Joe,

We are talking about different things. Struts is MVC. JSP, JSTL, 
JSF, etc. are just the V. If you don't use something like Struts, 
you will never be able to switch the view. I bet your PBD tool 
does not work with program defined display files. For the same 
reasons, you are better off using Struts and JSTL tags over 
scriptlets or pure HTML.

I can't afford to stop development and wait for JSF. I have 
used JSF enough to know that it isn't everything I want 
today and never will. I will be using JSF where it makes 
sense very soon after a Tomcat 5.0 release is available. 
JSF also has some gaps that Struts fills. It is very easy to 
convert most Struts application to take advantage of JSF. It 
is possible to make it difficult by using scriptlets, not using MVC, 
etc.

My ideal framework would implement MVC as a services 
interface over a platform independent database layer (like 
Hibernate provides). The view would be pluggable and 
implemented as a pipeline. The controller would be defined 
with XML and support state based workflow. Jelly is a technology 
that provides most of what you would need for the view and 
controller. A framework like that could easily combine J#, 
java, etc. for model support with swing, http, SWT for the 
view. I have done enough prototyping with tools like Jelly 
and Axis to know that it would work.

If you are set on using scriptlets, you might look at: 
http://www.day.com/en/product/productline/unify/ide/dnlogin.html 
I don't know if it is any good but I do know that debugging scriptlets

is a huge pain.


David Morris

>>> joepluta@xxxxxxxxxxxxxxxxx 10/9/2003 4:58:53 PM >>>
> From: David Morris
> 
> There are lots of ways but most commonly it is going to
> look something like:
> 
> <html-el:text property="customer.name"
> onchange="myJavaScriptFunction(this)"/>

Actually, I was just trying to figure out the ID of the element so
that
I could do it dynamically.  I'm sure it's relatively simple.
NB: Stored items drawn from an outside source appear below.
(** ** A log that is a list

    The interface of the outbox has a second, in-memory implementation, for
    which every write may be assumed safe. *)

Definition list_manifest (l : list ex_commit) : Manifest :=
  mkManifest current_format "" "g1" None (last_id None l) None 0 (Z.of_nat (length l)) 0 "".

Definition list_write (st : Settings) (t : LogTarget unit Z) (now : string) (l : list ex_commit)
    : list ex_commit * result ProjectionError Manifest :=
  if decide (last_id None l = Some (id_of (lt_payload t))) then (l, Ok (list_manifest l))
  else if decide (id_of (lt_payload t) ∈ id_of <$> l) then (l, Err NotPromoted)
  else let l' := l ++ [reparent (lt_payload t) (last_id None l)] in (l', Ok (list_manifest l')).

Global Instance list_log : CommitLog unit Z (list ex_commit) := {|
  log_empty := [];
  log_write := list_write;
  log_history l cs := cs = l ∧ NoDup (id_of <$> l);
  log_writable _ _ _ _ := True |}.

Global Instance list_log_laws : CommitLogLaws unit Z (list ex_commit).
Proof.
  split; cbn; unfold list_write.
  - split; [done|constructor].
  - by intros l cs [-> ?].
  - intros st t now l cs l' e [-> Hnd]. repeat case_decide; intros [=]; by subst.
  - intros st t now l cs l' m [-> Hnd] _ Hw Hl. rewrite decide_True in Hw by done.
    injection Hw as <- <-. done.
  - intros st t now l cs l' m [-> Hnd] _ _ Hw Hnew.
    rewrite decide_False in Hw.
    + rewrite decide_False in Hw by done. injection Hw as <- <-. split; [|done]. split; [done|].
      rewrite fmap_app. apply list.NoDup_app. split_and!; [done| |apply NoDup_singleton].
      intros x Hx ->%list_elem_of_singleton. done.
    + intros E. apply Hnew. clear -E. destruct l as [|c l _] using rev_ind; [done|].
      rewrite last_id_app in E. injection E as <-. rewrite fmap_app, elem_of_app. right. left.
Qed.

Definition list_system : System (Header := unit) (Change := Z) (R := list ex_commit) :=
  mkSystem (mkDb 100 ex_gcommits {[ 101 := mkIntent 1 None GPending 0 100 None None None None ]}
              ∅ ∅ ∅ false) [] ∅.
Definition list_processed :=
  process_gitllery_projection_outbox ex_settings (s_db list_system) 25 ex_slice.


(** The slice projects the commit: its one target and its intent are complete. *)
Example list_slice_completes :
  (λ t : Target unit Z, tg_state t) <$> g_targets list_processed.1 !! 201 = Some GComplete ∧
  in_state <$> g_intents list_processed.1 !! 101 = Some GComplete.
Proof. split; vm_compute; reflexivity. Qed.

(** A change that resolves twice to one repository (an asset in two works
    of the same creator) is put twice into the commit of that repository. *)
Theorem shared_asset_change_repeated (change : Z) desc desc' :
  rd_repository_id desc = rd_repository_id desc' →
  slice_changes (λ _, [desc; desc']) [change] = [(desc, [change; change])].
Proof. intros E. cbn. by rewrite decide_True. Qed.

Lemma shared_asset_change_repeated_witness :
  slice_changes (λ _, [mkDescriptor "k" "s" (Some "1") None "d"; mkDescriptor "k" "s" (Some "1") None "d"])
    [7] = [(mkDescriptor "k" "s" (Some "1") None "d", [7; 7])].
Proof. apply shared_asset_change_repeated. reflexivity. Defined.
Definition can_access_admin_operation (user : OperationUser) (operation_type : string) : bool :=
  match admin_operation_required_permission operation_type with
  | None => true
  | Some required => us_is_admin user || bool_decide (required ∈ us_permissions user)
  end.

Definition admin_operation_permissions_for_user (user : OperationUser) : gset string :=
  if us_is_admin user then list_to_set (sp_required_permission <$> ADMIN_OPERATION_REGISTRY)
  else us_permissions user.

Definition inaccessible_admin_operation_types_for_permissions (permissions : gset string) : list string :=
  sp_operation_type <$> List.filter (λ spec,
    negb (bool_decide (sp_required_permission spec ∈ permissions)) &&
    negb (bool_decide (sp_operation_type spec = "subscription-sync-batch"))) ADMIN_OPERATION_REGISTRY.

Definition inaccessible_admin_operation_types (user : OperationUser) : list string :=
  inaccessible_admin_operation_types_for_permissions (admin_operation_permissions_for_user user).

(** [require_admin_operation_access]: [Some p] is the 403 that names the
    missing permission. *)
Definition require_admin_operation_access (user : OperationUser) (operation_type : string) : option string :=
  match admin_operation_required_permission operation_type with
  | Some required => if can_access_admin_operation user operation_type then None else Some required
  | None => None
  end.
(* ===== verification/HeavyIO.v ===== *)
(** * Heavy-I/O leases: keys, locks, leases and slots

    [app/services/heavy_io.py] and [app/services/remote_search_flight.py]: the
    profile-scoped admission of heavy background work.  A slice holds POSIX
    locks on the shared volume (a maintenance barrier, its lane, its profile,
    its source) and a renewable Redis lease with a memory reservation.

    Every call of Redis, of the file locks, of the marker file and of the
    pressure snapshot is one event of a program ([Programs]); calls that can
    raise answer a [result].  Log lines, the waiting between attempts and the
    metadata of the RQ job are left out; the resource state a slice publishes
    is an event.  [digest] is the first 24 hexadecimal digits of SHA-256;
    [barrier_file] the name of the configured lock file, whose directory holds
    the others. *)

From stdpp Require Import base gmap strings list numbers.
From Stdlib Require Import QArith.
From S2P Require Import Prelude PyStr Pressure Programs.

Open Scope string_scope.
Open Scope list_scope.
Open Scope Z_scope.

(** ** Keys *)

Definition HEAVY_IO_LOCK_KEY : pystr := u "lock:heavy-io".
Definition RESOURCE_NETWORK_TOKEN_KEY : pystr := u "lock:resource-budget:network".
Definition RESOURCE_DISK_TOKEN_KEY : pystr := u "lock:resource-budget:disk".
Definition RESOURCE_BACKGROUND_TOKEN_KEY : pystr := u "lock:resource-budget:background".
Definition REMOTE_RESERVATION_KEY : pystr := u "lock:resource-budget:remote-search".
Definition RESOURCE_RESERVATION_KEYS : list pystr :=
  [RESOURCE_NETWORK_TOKEN_KEY; RESOURCE_DISK_TOKEN_KEY; RESOURCE_BACKGROUND_TOKEN_KEY;
   REMOTE_RESERVATION_KEY].
Definition LAST_BACKGROUND_KEY : pystr := u "resource:lanes:last-background".
Definition LOCAL_LOCK_FILENAME : pystr := u "heavy-io.lock".
Definition DEFAULT_LEASE_SECONDS : Z := 300.

(** ** Exceptions *)

Inductive io_error := OSError | OtherError.
Inductive exn :=
| HeavyIOUnavailable (reason : string)
| Raised (e : io_error)
| ValueError
| OverflowError.
Global Instance io_error_eq_dec : EqDecision io_error.
Proof. solve_decision. Defined.
Global Instance exn_eq_dec : EqDecision exn.
Proof. solve_decision. Defined.

(** ** Data *)

(** The JSON value of a lease; [token] is the identifier drawn for it. *)
Record LeaseValue := mkLeaseValue {
  lv_token : nat * nat;   (** the process and its attempt *)
  lv_owner : pystr;
  lv_workload : pystr;
  lv_profile : pystr;
  lv_reserved_bytes : Z;
  lv_capacity_bytes : Z }.
Global Instance LeaseValue_eq_dec : EqDecision LeaseValue.
Proof. solve_decision. Defined.

(** The marker file of a remote search request. *)
Record FlightMarker := mkFlight {
  fm_owner : Z;
  fm_workload : pystr;
  fm_profile : pystr;
  fm_reserved_bytes : Z;
  fm_task_uid : option Z }.
Global Instance FlightMarker_eq_dec : EqDecision FlightMarker.
Proof. solve_decision. Defined.

(** A file lock object, and an ordered set of them. *)
Record LocalHeavyIOLock := mkLock { lk_path : pystr; lk_shared : bool }.
Global Instance LocalHeavyIOLock_eq_dec : EqDecision LocalHeavyIOLock.
Proof. solve_decision. Defined.

Record LocalResourceLocks := mkLocks {
  lr_locks : list LocalHeavyIOLock;
  lr_remote_exclusive : bool }.

(** What admission reads of the published snapshot: [None] where the field is
    missing or not a number. *)
Record HostSnapshot := mkHost {
  hs_snapshot : Snapshot;
  hs_reservations : list (pystr * Z);
  hs_available_bytes : option Z;
  hs_hard_floor : option Z }.

Definition empty_snapshot : HostSnapshot := mkHost (mkSnapshot "" None None) [] None None.

(** ** Events *)

Inductive op : Type → Type :=
| PressureSnapshot : op HostSnapshot
| MemoryAvailable : op (result io_error Z)
| Exists (key : pystr) : op (result io_error bool)
| SetNX (key : pystr) (value : LeaseValue) (seconds : Z) : op (result io_error bool)
| CompareDelete (key : pystr) (value : LeaseValue) : op (result io_error bool)
| ReconcileReservation : op (result io_error (option FlightMarker))
| ReserveMemory (key : pystr) (value : LeaseValue) (requested capacity seconds : Z)
    : op (result io_error Z)
| PublishReleased : op unit
| TryFlock (path : pystr) (shared : bool) : op (result io_error bool)
| Unlock (path : pystr) : op unit
| ReadMarker : op (result io_error (option FlightMarker))
| StartRenewal (keys : list pystr) (value : LeaseValue) (seconds : Z) : op unit
| StopRenewal : op unit
| SetState (state : string) (reason : option string) : op unit
| WaitEvent (seconds : Q) : op unit
| Uniform : op Q   (** [random.uniform(0.85, 1.15)] *)
| LocalHardGate : op bool   (** the memory latch of this worker's cgroup *)
| ShutdownRequested : op bool
| ReturnJob : op unit   (** the script that hands a stopped job back to its queue *)
| Yield : op Q.   (** the body of the slot; how long it took *)

Abbreviation program := (prog op).

Section HeavyIO.
Context `{Unicode} (digest : pystr → pystr) (barrier_file : pystr).

(** ** Which keys and locks a workload needs *)

Definition workload_conflict_group (workload : pystr) : option pystr :=
  let profile := workload_profile_name (Some workload) in
  if bool_decide (profile = u "download_network") then None
  else if bool_decide (profile ∈ [u "image_derive"; u "video_derive"]) then Some (u "media")
  else if bool_decide (profile = u "maintenance") then Some (u "maintenance")
  else if bool_decide (profile = u "light") then None
  else Some (replace_char 95 [45] profile).

Definition in_lane (lane : option pystr) (group : pystr) : pystr :=
  match lane with Some l => l ++ u "-" ++ group | None => group end.

Definition profile_lease_key (workload : pystr) (lane : option pystr) : option pystr :=
  match workload_conflict_group workload with
  | None => None
  | Some group =>
      if bool_decide (group = u "maintenance") then Some HEAVY_IO_LOCK_KEY
      else Some (u "lock:resource-profile:" ++ in_lane lane group)
  end.

Definition resource_budget_token_key (workload : pystr) (lane : option pystr)
    : result exn (option pystr) :=
  let profile := workload_profile_name (Some workload) in
  if negb (bool_decide (lane ∈ [None; Some (u "ingest"); Some (u "background")])) then Err ValueError
  else if bool_decide (profile = u "light") then Ok None
  else if bool_decide (profile = u "maintenance") then Ok (Some HEAVY_IO_LOCK_KEY)
  else if bool_decide (profile = u "download_network") then Ok (Some RESOURCE_NETWORK_TOKEN_KEY)
  else if bool_decide (lane = Some (u "ingest")) ||
          (bool_decide (lane = None) && bool_decide (profile = u "import_db"))
  then Ok (Some RESOURCE_DISK_TOKEN_KEY)
  else Ok (Some RESOURCE_BACKGROUND_TOKEN_KEY).

Definition resource_lease_keys (workload : pystr) (lane : option pystr) : result exn (list pystr) :=
  token ← resource_budget_token_key workload lane;
  mret (fromkeys (omap id [token; profile_lease_key workload lane])).

Definition source_lock_key (source_identity : pystr) : pystr :=
  u "lock:heavy-io:source:" ++ digest source_identity.

Definition source_lock_file (source_identity : pystr) : LocalHeavyIOLock :=
  mkLock (u "source-" ++ digest source_identity ++ u ".lock") false.

Definition lane_lock_file (token : option pystr) : list LocalHeavyIOLock :=
  if bool_decide (token = Some RESOURCE_DISK_TOKEN_KEY) then [mkLock (u "lane-ingest.lock") false]
  else if bool_decide (token = Some RESOURCE_BACKGROUND_TOKEN_KEY)
  then [mkLock (u "lane-background.lock") false] else [].

Definition local_lock_for_workload (workload : pystr) (source_identity lane : option pystr)
    : result exn (option LocalResourceLocks) :=
  let profile := workload_profile_name (Some workload) in
  let group := workload_conflict_group workload in
  if bool_decide (group = Some (u "maintenance"))
  then Ok (Some (mkLocks [mkLock barrier_file false] true))
  else if bool_decide (profile = u "light") then Ok None
  else
    token ← resource_budget_token_key workload lane;
    mret (Some (mkLocks
      ([mkLock barrier_file true] ++ lane_lock_file token ++
       match group with
       | Some g => [mkLock (u "profile-" ++ in_lane lane g ++ u ".lock") false]
       | None => []
       end ++
       match source_identity with
       | Some (c :: s) => [source_lock_file (c :: s)]
       | _ => []
       end)
      (bool_decide (token = Some RESOURCE_BACKGROUND_TOKEN_KEY)))).

Definition local_source_lock (source_identity : pystr) : LocalResourceLocks :=
  mkLocks [source_lock_file source_identity] false.

(** ** File locks *)

Fixpoint release_locks (held : list LocalHeavyIOLock) : program unit :=
  match held with
  | [] => Ret tt
  | lock :: rest => act (Unlock (lk_path lock)) ≫= λ _, release_locks rest
  end.

(** [LocalResourceLocks.try_acquire]; [acquired] most recent first.  The
    answer is whether every lock is held; otherwise none is. *)
Definition marker_conflicts (locks : LocalResourceLocks) (marker : option FlightMarker) : bool :=
  match marker with
  | Some m => lr_remote_exclusive locks || bool_decide (fm_profile m = u "maintenance")
  | None => false
  end.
Anyway, you can do what you want.  I think Struts is a moving target
and
I doubt it will stick around.  In fact, you're already saying the same
thing yourself by sticking in JSTL code.  In fact, to quote one
source:

"Another thing to watch for is the eventual deprecation of the Struts
tag libraries. The Struts taglibs largely date from before JSTL was
available, and most of their functionalities can be better served by
the
equivalent JSTL tags at this point. As JSTL-compatible (Servlet 2.3)
containers become the standard (such as Tomcat 4.0), there will be
less
and less reason to use (and, by extension, to maintain and improve)
the
Struts tag libraries.

Eventually, Struts may find itself out of a job. As the JSF standard
evolved over the last year, more and more of the Struts functionality
crept into JSF. This is not surprising, considering that Craig
McClanahan, the "father" of Struts, is also the JSF Spec Lead. Because
JSF is a JCP technology, it will be widely adopted and may eventually
push out Struts because there is a lot of overlap between the two. Of
course, the Struts development community is already busily discussing
how to keep Struts relevant in a post-JSF world, and you can also
expect
tools to provide cross-compatibility and migration from Struts to JSF
after JSF is available for production applications (again, in 2004.)"

That's from this article: 

http://www.informit.com/isapi/product_id~%7B316CC9BC-0628-4099-BF44-C1E8

69E73852%7D/content/index.asp

Who knows, maybe I'm wrong.  But I kinda think this guy has it pegged.
Struts will be replaced by JSF and JSTL.  The question is, what will
JSF
and JSTL be replaced by?

My point? If you just code to the basic JSP syntax, you don't care.